Deep neural networks are widely deployed in many fields. Due to the in-situ computation (known as processing in memory) capacity of the Resistive Random Access Memory (ReRAM) crossbar, ReRAM-based accelerator shows potential in accelerating DNN with low power and high performance. However, despite power advantage, such kind of accelerators suffer from the high power consumption of peripheral circuits, especially Analog-to-Digital Converter (ADC), which account for over 60 percent of total power consumption. This problem hinders the ReRAM-based accelerator to achieve higher efficiency. Some redundant Analog-to-Digital conversion operations have no contribution to maintaining inference accuracy, and such operations can be eliminated by modifying the ADC searching logic. Based on such observations, we propose an algorithm-hardware co-design method and explore the co-design approach in both hardware design and quantization algorithms. Firstly, we focus on the distribution output along the crossbar's bit-lines and identify the fine-grained redundant ADC sampling bits. % of weight and To further compress ADC bits, we propose a hardware-friendly quantization method and coding scheme, in which different quantization strategy was applied to the partial results in different intervals. To support the two features above, we propose a lightweight architectural design based on SAR-ADC\@. It's worth mentioning that our method is not only more energy efficient but also retains the flexibility of the algorithm. Experiments demonstrate that our method can reduce about $1.6 \sim 2.3 \times$ ADC power reduction.

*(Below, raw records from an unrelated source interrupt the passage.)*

(* ===== verification/LoadingTheorems.v ===== *)
(** Theorems on loading: the tags and the layouts of types through the type cache, what the
    publication of a bundle checks, and the data cache of a transaction. *)
From stdpp Require Import gmap.
From S2P Require Import Prelude StatusCode Abilities Identifier FileFormat WellFormed BinaryCommon Access BoundsChecker Constants InstantiationLoops Serializer Deserializer.
From S2P Require Import Verifier Dependencies CyclicDependencies Normalized Compatibility LinkingChecks VmValues VmValueTheorems Runtime Loading LoadingFacts.

(** * The type cache *)

Section types.
Context {NF : Type} (c : ModuleCache NF).
Abbreviation Ty := RuntimeType.Type_.

(** The tag of a type, without the cache. *)
Definition struct_tag_of (gidx : Z) (tags : list TypeTag) : R StructTag :=
  st ← ModuleCache.struct_at c gidx;
  Ok (TypeTag.mk st.(StructType.module).1 st.(StructType.module).2 st.(StructType.name) tags).
Fixpoint tag_of (ty : Ty) : R TypeTag :=
  match ty with
  | RuntimeType.Bool => Ok TypeTag.Bool
  | RuntimeType.U8 => Ok TypeTag.U8
  | RuntimeType.U64 => Ok TypeTag.U64
  | RuntimeType.U128 => Ok TypeTag.U128
  | RuntimeType.Address => Ok TypeTag.Address
  | RuntimeType.Signer => Ok TypeTag.Signer
  | RuntimeType.Vector ty => tag ← tag_of ty; Ok (TypeTag.Vector tag)
  | RuntimeType.Struct gidx => tag ← struct_tag_of gidx []; Ok (TypeTag.Struct tag)
  | RuntimeType.StructInstantiation gidx ty_args =>
    tags ← ModuleAccess.map_res tag_of ty_args; tag ← struct_tag_of gidx tags; Ok (TypeTag.Struct tag)
  | RuntimeType.Reference _ | RuntimeType.MutableReference _ | RuntimeType.TyParam _ => Err UNKNOWN_INVARIANT_VIOLATION_ERROR
  end.

(** The layout of a type of at most [n] levels, without the cache. *)
Fixpoint layout_of (n : nat) (ty : Ty) : R MoveTypeLayout :=
  match n with
  | O => Err VM_MAX_VALUE_DEPTH_REACHED
  | S n =>
    let struct_layout gidx ty_args :=
      st ← ModuleCache.struct_at c gidx;
      tys ← ModuleAccess.map_res (fun ty => TypeLoader.status_of (RuntimeType.subst ty ty_args)) st.(StructType.fields);
      layouts ← ModuleAccess.map_res (layout_of n) tys;
      Ok (MoveTypeLayout.Struct (MoveTypeLayout.Runtime layouts)) in
    match ty with
    | RuntimeType.Bool => Ok MoveTypeLayout.Bool
    | RuntimeType.U8 => Ok MoveTypeLayout.U8
    | RuntimeType.U64 => Ok MoveTypeLayout.U64
    | RuntimeType.U128 => Ok MoveTypeLayout.U128
    | RuntimeType.Address => Ok MoveTypeLayout.Address
    | RuntimeType.Signer => Ok MoveTypeLayout.Signer
    | RuntimeType.Vector ty => l ← layout_of n ty; Ok (MoveTypeLayout.Vector l)
    | RuntimeType.Struct gidx => struct_layout gidx []
    | RuntimeType.StructInstantiation gidx ty_args => struct_layout gidx ty_args
    | RuntimeType.Reference _ | RuntimeType.MutableReference _ | RuntimeType.TyParam _ => Err UNKNOWN_INVARIANT_VIOLATION_ERROR
    end
  end.

(** A cache holds the tags and the layouts of its structs. *)
Record type_cache_ok (tc : TypeCache) : Prop := {
  cached_tags gidx ty_args info tag : TypeCache.get tc gidx ty_args = Some info -> info.(StructInfo.struct_tag) = Some tag ->
    (tags ← ModuleAccess.map_res tag_of ty_args; struct_tag_of gidx tags) = Ok tag;
  cached_layouts gidx ty_args info l : TypeCache.get tc gidx ty_args = Some info -> info.(StructInfo.struct_layout) = Some l ->
    exists n, layout_of n (RuntimeType.StructInstantiation gidx ty_args) = Ok (MoveTypeLayout.Struct l) }.

Lemma type_cache_new : type_cache_ok TypeCache.new.
Proof.
  assert (forall g a, TypeCache.get TypeCache.new g a = None) as H.
  { intros g a. unfold TypeCache.get. simpl. by rewrite lookup_empty. }
  split; intros gidx ty_args info ?; by rewrite H.
Qed.

Lemma cache_get_update tc gidx ty_args f gidx' ty_args' :
  TypeCache.get (TypeCache.update tc gidx ty_args f) gidx' ty_args' =
  if decide (gidx' = gidx /\ ty_args' = ty_args) then Some (f (default StructInfo.new (TypeCache.get tc gidx ty_args)))
  else TypeCache.get tc gidx' ty_args'.
Proof.
  unfold TypeCache.get, TypeCache.update. simpl. destruct (decide (gidx' = gidx)) as [->|Hg].
  - rewrite lookup_insert_eq. simpl. destruct (decide (ty_args' = ty_args)) as [->|Ha].
    + rewrite decide_True, lookup_insert_eq by done. by destruct (TypeCache.structs tc !! gidx); simpl; rewrite ?lookup_empty.
    + rewrite decide_False, lookup_insert_ne by naive_solver. by destruct (TypeCache.structs tc !! gidx); simpl; rewrite ?lookup_empty.
  - rewrite lookup_insert_ne, decide_False by naive_solver. done.
Qed.

(** A computation with the cache returns what one without it does. *)
Definition agrees_at {A} (tc : TypeCache) (m : LM TypeCache A) (r : R A) : Prop :=
  match m tc with
  | Ok (a, tc') => r = Ok a /\ type_cache_ok tc'
  | Err (e, tc') => r = Err e /\ type_cache_ok tc'
  | Panic => r = Panic
  | OutOfFuel => False
  end.
Definition agrees {A} (m : LM TypeCache A) (r : R A) : Prop := forall tc, type_cache_ok tc -> agrees_at tc m r.

Lemma agrees_ret {A} (a : A) : agrees (mret a) (Ok a).
Proof. by intros tc H. Qed.
Lemma agrees_bind {A B} (m : LM TypeCache A) (f : A -> LM TypeCache B) r (g : A -> R B) :
  agrees m r -> (forall a, r = Ok a -> agrees (f a) (g a)) -> agrees (m ≫= f) (r ≫= g).
Proof.
  intros Hm Hf tc H. specialize (Hm tc H). unfold agrees_at, mbind, LM_bind in *. destruct (m tc) as [[a tc']|[e tc']| |]; [..|done].
  - destruct Hm as [-> H']. by apply Hf.
  - destruct Hm as [-> H']. done.
  - by rewrite Hm.
Qed.
Lemma agrees_lift {A} (r : R A) : r <> OutOfFuel -> agrees (lm_lift r) r.
Proof. intros Hr tc H. unfold agrees_at, lm_lift. by destruct r. Qed.
Lemma agrees_get {A} (k : TypeCache -> LM TypeCache A) r : (forall tc, type_cache_ok tc -> agrees_at tc (k tc) r) -> agrees (lm_get ≫= k) r.
Proof. intros Hk tc H. by apply Hk. Qed.
Lemma agrees_update f : (forall tc, type_cache_ok tc -> type_cache_ok (f tc)) -> agrees (TypeLoader.lm_update f) (Ok ()).
Proof. intros Hf tc H. split; [done|by apply Hf]. Qed.
Lemma agrees_map {A B} (f : A -> LM TypeCache B) (g : A -> R B) l : (forall x, x ∈ l -> agrees (f x) (g x)) ->
  agrees (CodeLoader.lm_map f l) (ModuleAccess.map_res g l).
Proof.
  induction l as [|x l IH]; intros Hf; cbn [CodeLoader.lm_map ModuleAccess.map_res]; [apply agrees_ret|].
  apply agrees_bind; [apply Hf; by left|]. intros y _. apply agrees_bind; [apply IH; intros z Hz; apply Hf; by right|]. intros ys _. apply agrees_ret.
Qed.

Lemma struct_at_no_fuel gidx : ModuleCache.struct_at c gidx <> OutOfFuel.
Proof. unfold ModuleCache.struct_at. by destruct (_ !! _). Qed.

Lemma update_tag_ok tc gidx ty_args tag : type_cache_ok tc -> (tags ← ModuleAccess.map_res tag_of ty_args; struct_tag_of gidx tags) = Ok tag ->
  type_cache_ok (TypeCache.update tc gidx ty_args (fun info => StructInfo.mk (Some tag) info.(StructInfo.struct_layout))).
Proof.
  intros [Ht Hl] Htag. split; intros gidx' ty_args' info x; rewrite cache_get_update; destruct (decide _) as [[-> ->]|_]; try by eauto.
  - intros [= <-] [= <-]. done.
  - intros [= <-]. simpl. destruct (TypeCache.get tc gidx ty_args) as [i|] eqn:E; [simpl; by eapply Hl|done].
Qed.
Lemma update_layout_ok tc gidx ty_args l n : type_cache_ok tc ->
  layout_of n (RuntimeType.StructInstantiation gidx ty_args) = Ok (MoveTypeLayout.Struct l) ->
  type_cache_ok (TypeCache.update tc gidx ty_args (fun info => StructInfo.mk info.(StructInfo.struct_tag) (Some l))).
Proof.
  intros [Ht Hl] Hlay. split; intros gidx' ty_args' info x; rewrite cache_get_update; destruct (decide _) as [[-> ->]|_]; try by eauto.
  - intros [= <-]. simpl. destruct (TypeCache.get tc gidx ty_args) as [i|] eqn:E; [simpl; by eapply Ht|done].
  - intros [= <-] [= <-]. by exists n.
Qed.

Lemma struct_tag_agrees gidx ty_args (f : Ty -> LM TypeCache TypeTag) : (forall ty, ty ∈ ty_args -> agrees (f ty) (tag_of ty)) ->
  agrees (TypeLoader.struct_gidx_to_type_tag c f gidx ty_args) (tags ← ModuleAccess.map_res tag_of ty_args; struct_tag_of gidx tags).
Proof.
  intros Hf. apply agrees_get. intros tc Htc. destruct (_ ≫= StructInfo.struct_tag) as [tag|] eqn:Hhit.
  { apply bind_Some in Hhit as (info & Hi & Hs). split; [by eapply cached_tags|done]. }
  revert tc Htc Hhit. intros tc Htc _. revert tc Htc. apply agrees_bind; [by apply agrees_map|]. intros tags Htags.
  apply agrees_bind; [apply agrees_lift, struct_at_no_fuel|]. intros st Hst.
  set (tag := TypeTag.mk _ _ _ _). change (Ok tag) with (Ok () ≫= fun _ : () => (Ok tag : R StructTag)).
  apply agrees_bind; [|intros _ _; apply agrees_ret]. apply agrees_update. intros tc Htc. apply update_tag_ok; [done|].
  rewrite Htags. simpl. unfold struct_tag_of. by rewrite Hst.
Qed.

(** The tag does not depend on the cache. *)
Lemma type_tag_agrees : forall ty, agrees (TypeLoader.type_to_type_tag c ty) (tag_of ty).
Proof.
  intros ty. induction ty as [| | | | | |ty IH|idx|idx tys IH|ty IH|ty IH|idx] using Types.type_ind;
    cbn [TypeLoader.type_to_type_tag tag_of]; try apply agrees_ret; try by apply agrees_lift.
  - apply agrees_bind; [exact IH|]. intros t _. apply agrees_ret.
  - apply agrees_bind; [apply (struct_tag_agrees idx []); by intros ? ?%elem_of_nil|]. intros t _. apply agrees_ret.
  - assert (forall ty, ty ∈ tys -> agrees (TypeLoader.type_to_type_tag c ty) (tag_of ty)) as Htys by (by apply list.Forall_forall).
    pose proof (struct_tag_agrees idx tys _ Htys) as Hs.
    replace (tags ← ModuleAccess.map_res tag_of tys; tag ← struct_tag_of idx tags; Ok (TypeTag.Struct tag))
      with ((tags ← ModuleAccess.map_res tag_of tys; struct_tag_of idx tags) ≫= fun tag => Ok (TypeTag.Struct tag)) by (by destruct (ModuleAccess.map_res _ _)).
    apply agrees_bind; [exact Hs|]. intros t _. apply agrees_ret.
Qed.
End types.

翻译：深度神经网络已广泛应用于众多领域。由于阻变随机存取存储器（ReRAM）交叉开关具备原位计算（即存内计算）能力，基于ReRAM的加速器在低功耗和高性能加速深度神经网络方面展现出潜力。然而，尽管具有功耗优势，此类加速器仍面临外围电路（特别是模数转换器ADC）高功耗的制约，其功耗占比超过总功耗的60%。这一问题阻碍了ReRAM加速器实现更高效率。部分冗余的模数转换操作对维持推理精度毫无贡献，可通过修改ADC搜索逻辑予以消除。基于上述观察，我们提出一种算法-硬件协同设计方法，并从硬件设计与量化算法两个维度探索协同设计路径。首先，我们聚焦于交叉开关位线输出的分布特征，识别出细粒度冗余ADC采样比特。为进一步压缩ADC比特数，我们提出一种硬件友好的量化方法与编码方案，针对不同区间的部分结果采用差异化的量化策略。为支持上述两种特性，我们设计了一种基于逐次逼近型ADC的轻量化架构。值得强调的是，本方法不仅具有更高能效，还保留了算法的灵活性。实验表明，本方法可实现约1.6~2.3倍的ADC功耗降低。